New research indicates that the hotspot the fuels Yellowstone National Park's geothermal activity may be waning/Rebecca Latson fileRecent earthquakes swarms in Yellowstone National Park and continued eruptions of Steamboat Geyser are proof that the park still is seismically active, though a new study suggests that the "hotspot" that fuels Yellowstone's geothermal fury has been in a "significant decline" for quite some time.

In May the famous geyser erupted five times, while nearly 300 earthquakes centered in the park registered on seismometers. The largest quake had a magnitude of 3.1 and was centered about 5 miles west of Norris Junction. 

While impressive, that activity is nothing compared to some of the "super eruptions" associated with the Yellowstone hotspot. A new study in Geology claims to have discovered two eruptions from millions of years ago that included "the volcanic province's largest and most cataclysmic event," one covering an area the size of New Jersey. The results of that research indicate the hotspot "may be waning in intensity," the researchers say.

The team used a combination of techniques, including bulk chemistry, magnetic data, and radio-isotopic dates, to correlate volcanic deposits scattered across tens of thousands of square kilometers.

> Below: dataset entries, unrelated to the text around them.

(** [in >> multiplier >> increment >> state]: once one fails, the others do
    nothing.  The result is the engine, whether the stream failed, and what is
    left of it. *)
Definition read_engine (T : engine_type) (in_ : string) (rng : engine) : engine * bool * string :=
  let n := t_bits T in
  let m := read_int n in_ 0 in
  if ex_fail m then (rng, true, ex_rest m)
  else
    let i := read_int n (ex_rest m) 0 in
    if ex_fail i then (rng, true, ex_rest i)
    else
      let s := read_int n (ex_rest i) 0 in
      if ex_fail s then (rng, true, ex_rest s)
      else if negb (ex_value m =? t_multiplier T) then (rng, true, ex_rest s)
      else
        match set_stream T (ex_value i ≫ 1) rng with
        | Some rng => (rng <| state_ := ex_value s |>, false, ex_rest s)
        | None =>
            if negb (ex_value i =? increment T rng) then (rng, true, ex_rest s)
            else (rng <| state_ := ex_value s |>, false, ex_rest s)
        end.

(** ** Generators stored as their last output *)

(** A type whose output function can be inverted. *)
Record inside_out := Inside_out { io_type : engine_type; io_unoutput : Z → option Z }.

Section external.
Variable X : inside_out.
Notation n := (t_bits (io_type X)).
Notation mult := (t_multiplier (io_type X)).
(** The increment is a static member: the stream has no state. *)
Definition io_increment : Z := increment (io_type X) (Engine 0 0).

Definition external_zero (state : Z) : Z := if is_mcg (t_stream (io_type X)) then state &&& 3 else 0.

Definition external_step (randval i : Z) : option (Z * bool) :=
  state ← io_unoutput X randval;
  let state := wrap n (state * mult + io_increment + wrap n (i * 2)) in
  let result := t_output (io_type X) state in
  Some (result, result =? external_zero state).

Definition external_advance (randval i delta : Z) (forwards : bool) : option (Z * bool) :=
  state ← io_unoutput X randval;
  let inc := wrap n (io_increment + wrap n (i * 2)) in
  let zero := external_zero state in
  dist_to_zero ← distance n state zero mult inc (Z.ones n);
  let crosses_zero := if forwards then dist_to_zero <=? delta else wrap n (- dist_to_zero) <=? delta in
  let delta := if forwards then delta else wrap n (- delta) in
  let state := advance n state delta mult inc in
  Some (t_output (io_type X) state, crosses_zero).
End external.

(** ** Extended generators *)

Record extended_type := Extended_type {
  x_base : engine_type; x_ext : inside_out; x_table_pow2 : Z; x_advance_pow2 : Z; x_kdd : bool;
}.
Record extended := Extended { x_engine : engine; data_ : list Z }.

Section extended_ops.
Variable X : extended_type.
Notation T := (x_base X).
Notation stypebits := (t_bits (x_base X)).
Notation rtypebits := (t_xbits (x_base X)).

Definition table_size : nat := Z.to_nat (2 ^ x_table_pow2 X).
Definition table_shift : Z := stypebits - x_table_pow2 X.
Definition table_mask : Z := wrap stypebits (wrap stypebits (1 ≪ x_table_pow2 X) - 1).
Definition tick_limit_pow2 : Z := 64.
Definition may_tick : bool := (x_advance_pow2 X <? stypebits) && (x_advance_pow2 X <? tick_limit_pow2).
Definition tick_shift : Z := stypebits - x_advance_pow2 X.
Definition tick_mask : Z := if may_tick then wrap stypebits ((1 ≪ x_advance_pow2 X) - 1) else Z.ones stypebits.
Definition may_tock : bool := stypebits <? tick_limit_pow2.

(** [advance_table()]: each entry is stepped once, and once more for a carry. *)
Fixpoint advance_table_from (i : Z) (carry : bool) (data : list Z) : option (list Z) :=
  match data with
  | [] => Some []
  | d :: data =>
      '(d, carry) ← (if carry then external_step (x_ext X) d (i + 1) else Some (d, carry));
      '(d, carry2) ← external_step (x_ext X) d (i + 1);
      data ← advance_table_from (i + 1) (carry || carry2) data;
      Some (d :: data)
  end.
Definition advance_table (r : extended) : option extended :=
  data ← advance_table_from 0 false (data_ r);
  Some (Extended (x_engine r) data).

(** [advance_table(delta, isForwards)] *)
Fixpoint advance_table_by_from (i carry delta : Z) (isForwards : bool) (data : list Z) : option (list Z) :=
  match data with
  | [] => Some []
  | d :: data =>
      let extbits := t_bits (io_type (x_ext X)) in
      let total_delta := wrap stypebits (carry + delta) in
      let trunc_delta := wrap extbits total_delta in
      let carry := if extbits <? stypebits then total_delta ≫ extbits else 0 in
      '(d, c) ← external_advance (x_ext X) d (i + 1) trunc_delta isForwards;
      data ← advance_table_by_from (i + 1) (wrap stypebits (carry + Z.b2z c)) delta isForwards data;
      Some (d :: data)
  end.
Definition advance_table_by (delta : Z) (isForwards : bool) (r : extended) : option extended :=
  data ← advance_table_by_from 0 0 delta isForwards (data_ r);
  Some (Extended (x_engine r) data).

(** [get_extended_value]: the index of the value, after the ticks. *)
Definition get_extended_value (r : extended) : option (nat * extended) :=
  let state := state_ (x_engine r) in
  let state := if x_kdd X && is_mcg (t_stream T) then state ≫ 2 else state in
  let index := if x_kdd X then state &&& table_mask else state ≫ table_shift in
  let tick := if x_kdd X then (state &&& tick_mask) =? 0 else (state ≫ tick_shift) =? 0 in
  r ← (if may_tick && tick then advance_table r else Some r);
  r ← (if may_tock && (state =? 0) then advance_table r else Some r);
  Some (Z.to_nat index, r).

Definition ext_draw (r : extended) : option (Z * extended) :=
  '(index, r) ← get_extended_value r;
  rhs ← data_ r !! index;
  let '(lhs, e) := draw T (x_engine r) in
  Some (lhs ^^^ rhs, Extended e (data_ r)).

(** [set]: the table entry is chosen so that the draw is [wanted]. *)
Definition ext_set (wanted : Z) (r : extended) : option extended :=
  '(index, r) ← get_extended_value r;
  _ ← data_ r !! index;
  let '(lhs, e) := draw T (x_engine r) in
  Some (Extended e (<[index := lhs ^^^ wanted]> (data_ r))).

Fixpoint base_draws (k : nat) (e : engine) : list Z * engine :=
  match k with
  | O => ([], e)
  | S k => let '(x, e) := draw T e in let '(xs, e) := base_draws k e in (x :: xs, e)
  end.
Definition selfinit (e : engine) : extended :=
  let '(lhs, e) := draw T e in
  let '(rhs, e) := draw T e in
  let xdiff := wrap rtypebits (lhs - rhs) in
  let '(xs, e) := base_draws table_size e in
  Extended e ((λ x, x ^^^ xdiff) <$> xs).
Definition datainit (e : engine) (data : list Z) : extended := Extended e (take table_size data).

Definition ext_from_seq {G} `{SeedSeq G} (g : G) : option (extended * G) :=
  '(e, g) ← engine_from_seq T g;
  '(data, g) ← generate_to (Z.to_nat (rtypebits / 8)) table_size g;
  Some (Extended e data, g).

(** Only for [kdd] generators. *)
Definition ext_advance (distance : Z) (forwards : bool) (r : extended) : option extended :=
  let e := x_engine r in
  let zero := if is_mcg (t_stream T) then state_ e &&& 3 else 0 in
  r ← (if may_tick then
         let ticks := distance ≫ x_advance_pow2 X in
         let adv_mask := if is_mcg (t_stream T) then wrap stypebits (tick_mask ≪ 2) else tick_mask in
         next_advance_distance ← engine_distance T e zero adv_mask;
         let next_advance_distance :=
           if forwards then next_advance_distance else wrap stypebits (- next_advance_distance) &&& tick_mask in
         let ticks := if next_advance_distance <? (distance &&& tick_mask) then wrap stypebits (ticks + 1) else ticks in
         if negb (ticks =? 0) then advance_table_by ticks forwards r else Some r
       else Some r);
  if forwards then
    r ← (if may_tock then
           d ← engine_distance T e zero (Z.ones stypebits);
           if d <=? distance then advance_table r else Some r
         else Some r);
    Some (Extended (engine_advance T distance (x_engine r)) (data_ r))
  else
    r ← (if may_tock then
           d ← engine_distance T e zero (Z.ones stypebits);
           if wrap stypebits (- d) <=? distance then advance_table_by 1 false r else Some r
         else Some r);
    Some (Extended (engine_advance T (wrap stypebits (- distance)) (x_engine r)) (data_ r)).
Definition ext_backstep (distance : Z) (r : extended) : option extended := ext_advance distance false r.

Definition ext_eqb (lhs rhs : extended) : bool :=
  engine_eqb T (x_engine lhs) (x_engine rhs) && bool_decide (data_ lhs = data_ rhs).

Fixpoint print_data (data : list Z) : option string :=
  match data with
  | [] => Some EmptyString
  | d :: data => s ← print_int rtypebits d; rest ← print_data data; Some (" " +:+ s +:+ rest)
  end.
Definition print_extended (r : extended) : option string :=
  s ← print_engine T (x_engine r);
  d ← print_data (data_ r);
  Some (s +:+ d).

Fixpoint read_data (k : nat) (in_ : string) : option (list Z) * string :=
  match k with
  | O => (Some [], in_)
  | S k =>
      let x := read_int rtypebits in_ 0 in
      if ex_fail x then (None, ex_rest x)
      else let '(xs, rest) := read_data k (ex_rest x) in ((λ xs, ex_value x :: xs) <$> xs, rest)
  end.
(** A fresh generator is filled and assigned only when all of it was read. *)
Definition read_extended (in_ : string) (rng : extended) : extended * bool * string :=
  let new_rng := x_engine (selfinit (engine_new T (default_state T))) in
  let '(e, fail, rest) := read_engine T in_ new_rng in
  if fail then (rng, true, rest)
  else
    match read_data table_size rest with
    | (Some data, rest) => (Extended e data, false, rest)
    | (None, rest) => (rng, true, rest)
    end.
End extended_ops.

(** ** Arithmetic modulo 2^n *)

(** Congruence, with the instances that let the inner wraps be rewritten. *)
Inductive cong (n x y : Z) : Prop := Cong (E : wrap n x = wrap n y).
#[local] Instance cong_equiv n : Equivalence (cong n).
Proof. split; [constructor; done|by intros x y []|intros x y z [] []; constructor; congruence]. Qed.
#[local] Instance add_cong n : Proper (cong n ==> cong n ==> cong n) Z.add.
Proof. intros x x' [Ex] y y' [Ey]. constructor. unfold wrap in *. rewrite Zplus_mod, Ex, Ey, <- Zplus_mod. done. Qed.
#[local] Instance mul_cong n : Proper (cong n ==> cong n ==> cong n) Z.mul.
Proof. intros x x' [Ex] y y' [Ey]. constructor. unfold wrap in *. rewrite Zmult_mod, Ex, Ey, <- Zmult_mod. done. Qed.
Lemma wrap_cong n x : cong n (wrap n x) x.
Proof. constructor. apply Zmod_mod. Qed.

(** Remove the inner wraps, then compare as polynomials. *)
Ltac wrap_ring := lazymatch goal with |- wrap ?n ?a = wrap ?n ?b => cut (cong n a b); [by intros []|] end;
  repeat rewrite wrap_cong; match goal with |- cong _ ?a ?b => replace a with b by ring end; reflexivity.

Section iterates.
Variable n : Z.

Lemma lcg_lcg m c x : lcg n (wrap n (m * m)) (wrap n (wrap n (m + 1) * c)) x = lcg n m c (lcg n m c x).
Proof. unfold lcg. wrap_ring. Qed.

(** [k] steps. *)
Definition lcg_steps (m c : Z) (k : nat) (x : Z) : Z := Nat.iter k (lcg n m c) x.

Lemma lcg_steps_1 m c x : lcg_steps m c 1 x = lcg n m c x.
Proof. done. Qed.
Lemma lcg_steps_add m c j k x : lcg_steps m c (j + k) x = lcg_steps m c j (lcg_steps m c k x).
Proof. apply Nat.iter_add. Qed.

Lemma lcg_steps_double m c k x :
  lcg_steps (wrap n (m * m)) (wrap n (wrap n (m + 1) * c)) k x = lcg_steps m c (2 * k) x.
Proof.
  induction k as [|k IH]; [done|]. replace (2 * S k)%nat with (S (S (2 * k))) by lia.
  unfold lcg_steps in *. rewrite !Nat.iter_succ, IH. apply lcg_lcg.
Qed.

Lemma advance_loop_steps p state cm cp am ap :
  let '(am', ap') := advance_loop n p cm cp am ap in
  wrap n (am' * state + ap') = lcg_steps cm cp (Pos.to_nat p) (wrap n (am * state + ap)).
Proof.
  revert cm cp am ap. induction p as [p IH|p IH|]; intros cm cp am ap; cbn [advance_loop].
  - specialize (IH (wrap n (cm * cm)) (wrap n (wrap n (cm + 1) * cp)) (wrap n (am * cm)) (wrap n (ap * cm + cp))).
    destruct (advance_loop n p _ _ _ _) as [am' ap']. rewrite IH, lcg_steps_double, Pos2Nat.inj_xI.
    replace (S (2 * Pos.to_nat p)) with (2 * Pos.to_nat p + 1)%nat by lia. rewrite lcg_steps_add. f_equal.
    rewrite lcg_steps_1. unfold lcg. wrap_ring.
  - specialize (IH (wrap n (cm * cm)) (wrap n (wrap n (cm + 1) * cp)) am ap).
    destruct (advance_loop n p _ _ _ _) as [am' ap']. by rewrite IH, lcg_steps_double, Pos2Nat.inj_xO.
  - change (Pos.to_nat 1) with 1%nat. rewrite lcg_steps_1. unfold lcg. wrap_ring.
Qed.
Lemma r_conn delay i s l t :
  0 < delay → di_delay i = delay → env_ok D MB rc_last (r_in D i) l = true → r_rel s l t →
  chan_conn D MB CW rc_last delay l t (r_in D i) (di_ar_valid i) (di_ar_ready i) (di_ar_id i)
    (di_r_valid i) (r_ram_rd_addr D MB CW i s) (r_ram_wr_addr D MB i s)
    (send_r_resp_out D CW i s && r_rd_last s) (di_r i).
Proof.
  intros Hd Hi Henv Hr. pose proof Hr as [Hwf Hc _ Hbt _ Hcnt].
  destruct (r_send delay i s l t Hd Hi Hr) as (Hs & Hl & Hv & _).
  pose proof (env_ok_resp D MB rc_last HD3 _ _ Henv) as Hok.
  split; [done| | |done].
  - cbn. destruct (di_r_valid i) eqn:Hrv; [|done]. split_and!; [done..|].
    destruct (Hok (wr_index D (rc_id (di_r i))) (di_r i)) as (Hx & Hin & Hlen & _); [by cbn; rewrite Hrv|].
    destruct (req_of_idx_spec D HD3 _ l Hx) as [Hsl Hrr].
    unfold r_ram_wr_addr. rewrite Hi. destruct (Z.eqb_spec delay 0); [lia|].
    pose proof (Hcnt (req_of_idx D (wr_index D (rc_id (di_r i))) l) ltac:(lia)) as Hy.
    rewrite Hsl in Hy. rewrite Hy. cbn [from_option id]. unfold u8. rewrite Z.mod_small by lia.
    by apply r_ram_addr_small.
  - unfold r_ram_rd_addr. rewrite Hi, (r_beat_step delay i s l t) by done.
    destruct (Z.eqb_spec delay 0); [lia|].
    destruct (indices_follow D MB CW rc_last HD HD3 _ l t Hwf Hc) as (_ & -> & ->).
    pose proof (log_wf_step D MB CW rc_last delay HD3 t _ l Henv Hwf) as [_ Hs' _].
    pose proof (spec_step_pos D CW rc_last delay t (r_in D i) l) as Hp. cbv zeta in Hp. cbn [ci_ready r_in] in Hp.
    rewrite <- andb_assoc, (andb_comm (dl_vrd _)), andb_assoc, Hl, Hs.
    destruct (spec_out CW delay t (di_r_ready i) l) as [[id b]|]; cbn [from_option snd andb] in *.
    + rewrite Hv by eauto. rewrite andb_true_r. destruct (rc_last b); destruct Hp as [Hp1 Hp2]; rewrite Hp1;
        apply r_ram_addr_small; done || by apply slot_lt.
    + destruct Hp as [Hp1 Hp2]. rewrite Hp1, Hp2, Hbt in *. apply r_ram_addr_small; [by apply slot_lt|done].
Qed.

Lemma r_step delay i s l t :
  0 < delay → di_delay i = delay → env_ok D MB rc_last (r_in D i) l = true → r_rel s l t →
  r_rel (delay_resp_clk D MB CW true i s) (spec_step D CW rc_last delay t (r_in D i) l) (t + 1).
Proof.
  intros Hd Hi Henv Hr. pose proof (r_conn delay i s l t Hd Hi Henv Hr) as Hconn.
  pose proof Hr as [Hwf Hc Ht Hbt Hlen _]. split.
  - by apply log_wf_step.
  - unfold delay_resp_clk. cbn [dr_r]. rewrite Hi, Ht. destruct (Z.eqb_spec delay 0); [lia|].
    cbn [negb andb]. by apply chan_step.
  - unfold delay_resp_clk. cbn [dr_timer]. by rewrite Ht, Zplus_mod_idemp_l.
  - by apply r_beat_step.
  - unfold delay_resp_clk, beat_counters. cbn [dr_input_beat_counters].
    by destruct (push_en _ _ _ _ _), (di_r_valid i); rewrite ?length_insert.
  - by apply r_counters.
Qed.
End module.

(** ** The B channel *)

Section b_module.
Variables (D MB : nat) (CW IW : Z).
Hypothesis HD : pow2_depth D.
Hypothesis HD3 : (3 ≤ D)%nat.

Record b_rel (s : delay_resp) (l : tlog b_chan) (t : Z) : Prop := {
  bx_wf : log_wf D 1 (λ _, true) t l;
  bx_chan : chan_rel D 1 CW (dr_b s) l t;
  bx_timer : dr_timer s = t mod 2 ^ CW
}.

Lemma b_send delay i s l t :
  0 < delay → di_delay_w i = delay → b_rel s l t →
  let o := spec_out CW delay t (di_b_ready i) l in
  send_b_resp_out D CW i s = from_option (λ _, true) false o ∧
  (is_Some o → dl_vrd (dr_b s) = true) ∧
  ∀ id b, o = Some (id, b) → resp_id (dr_b s) = id ∧ dl_drd (dr_b s) = Some b.
Proof.
  intros Hd Hi [Hwf Hc Ht] o. unfold send_b_resp_out. rewrite Hi, Ht.
  destruct (send_follows D 1 CW (λ _, true) delay HD HD3 (dr_b s) l t (di_b_ready i) Hd Hwf Hc) as [Hs Ho].
  fold o in Hs, Ho. split_and!; [done|intros [x Hx]|done].
  rewrite Hx in Hs. unfold send_resp in Hs. cbn in Hs.
  apply andb_true_iff in Hs as [Hs _]. by apply andb_true_iff in Hs as [_ ->].
Qed.

Lemma b_out_follows delay i s l t :
  0 < delay → di_delay_w i = delay → b_rel s l t →
  b_out (delay_resp_comb D CW IW i s) = b_answer <$> spec_out CW delay t (di_b_ready i) l.
Proof.
  intros Hd Hi Hr. destruct (b_send delay i s l t Hd Hi Hr) as (Hs & Hv & Ho).
  unfold b_out, delay_resp_comb. rewrite Hi. destruct (Z.eqb_spec delay 0); [lia|]. rewrite Hs.
  destruct (spec_out _ _ _ _ _) as [[id b]|]; cbn.
  - rewrite Hv by eauto. destruct (Ho id b eq_refl) as [-> ->].
    destruct (di_delay i =? 0); [done|]. by destruct (send_r_resp_out _ _ _ _).
  - destruct (di_delay i =? 0); [done|]. by destruct (send_r_resp_out _ _ _ _).
Qed.

Lemma b_conn delay i s l t :
  0 < delay → di_delay_w i = delay → env_ok D 1 (λ _, true) (b_in D i) l = true → b_rel s l t →
  chan_conn D 1 CW (λ _, true) delay l t (b_in D i) (di_aw_valid i) (di_aw_ready i) (di_aw_id i)
    (di_b_valid i) (b_ram_rd_addr D CW i s) (b_ram_wr_addr D i) (send_b_resp_out D CW i s) (di_b i).
Proof.
  intros Hd Hi Henv Hr. pose proof Hr as [Hwf Hc _].
  destruct (b_send delay i s l t Hd Hi Hr) as (Hs & Hv & _).
  pose proof (env_ok_resp D 1 _ HD3 _ _ Henv) as Hok.
  split; [done| | |].
  - cbn. destruct (di_b_valid i) eqn:Hrv; [|done]. split_and!; [done..|].
    destruct (Hok (wr_index D (bc_id (di_b i))) (di_b i)) as (_ & _ & Hlen & _); [by cbn; rewrite Hrv|].
    unfold b_ram_wr_addr. rewrite Hi. destruct (Z.eqb_spec delay 0); lia.
  - unfold b_ram_rd_addr. rewrite Hi. destruct (Z.eqb_spec delay 0); [lia|].
    destruct (indices_follow D 1 CW _ HD HD3 _ l t Hwf Hc) as (_ & -> & ->).
    pose proof (log_wf_step D 1 CW _ delay HD3 t _ l Henv Hwf) as [_ Hs' _].
    pose proof (spec_step_pos D CW (λ _, true) delay t (b_in D i) l) as Hp. cbv zeta in Hp. cbn [ci_ready b_in] in Hp.
    rewrite Hs. destruct (spec_out CW delay t (di_b_ready i) l) as [[id b]|]; cbn [from_option andb] in *.
    + rewrite Hv by eauto. destruct Hp as [-> ->]. lia.
    + destruct Hp as [-> Hp]. rewrite Hp in *. lia.
  - rewrite Hs. cbn. by destruct (spec_out _ _ _ _ _).
Qed.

"We discovered that deposits previously believed to belong to multiple, smaller eruptions were in fact colossal sheets of volcanic material from two previously unknown super-eruptions at about 9.0 and 8.7 million years ago," says Thomas Knott, a volcanologist at the University of Leicester and the paper's lead author. "The younger of the two, the Grey's Landing super-eruption, is now the largest recorded event of the entire Snake-River-Yellowstone volcanic province."

Based on the most recent collations of super-eruption sizes, he adds, "It is one of the top five eruptions of all time."

The team, which also includes researchers from the British Geological Survey and the University of California, Santa Cruz, estimates the Grey's Landing super-eruption was 30 percent larger than the previous record-holder (the well-known Huckleberry Ridge Tuff) and had devastating local and global effects.

"The Grey's Landing eruption enamelled an area the size of New Jersey in searing-hot volcanic glass that instantly sterilized the land surface," says Knott. Anything located within this region, he says, would have been buried and most likely vaporized during the eruption.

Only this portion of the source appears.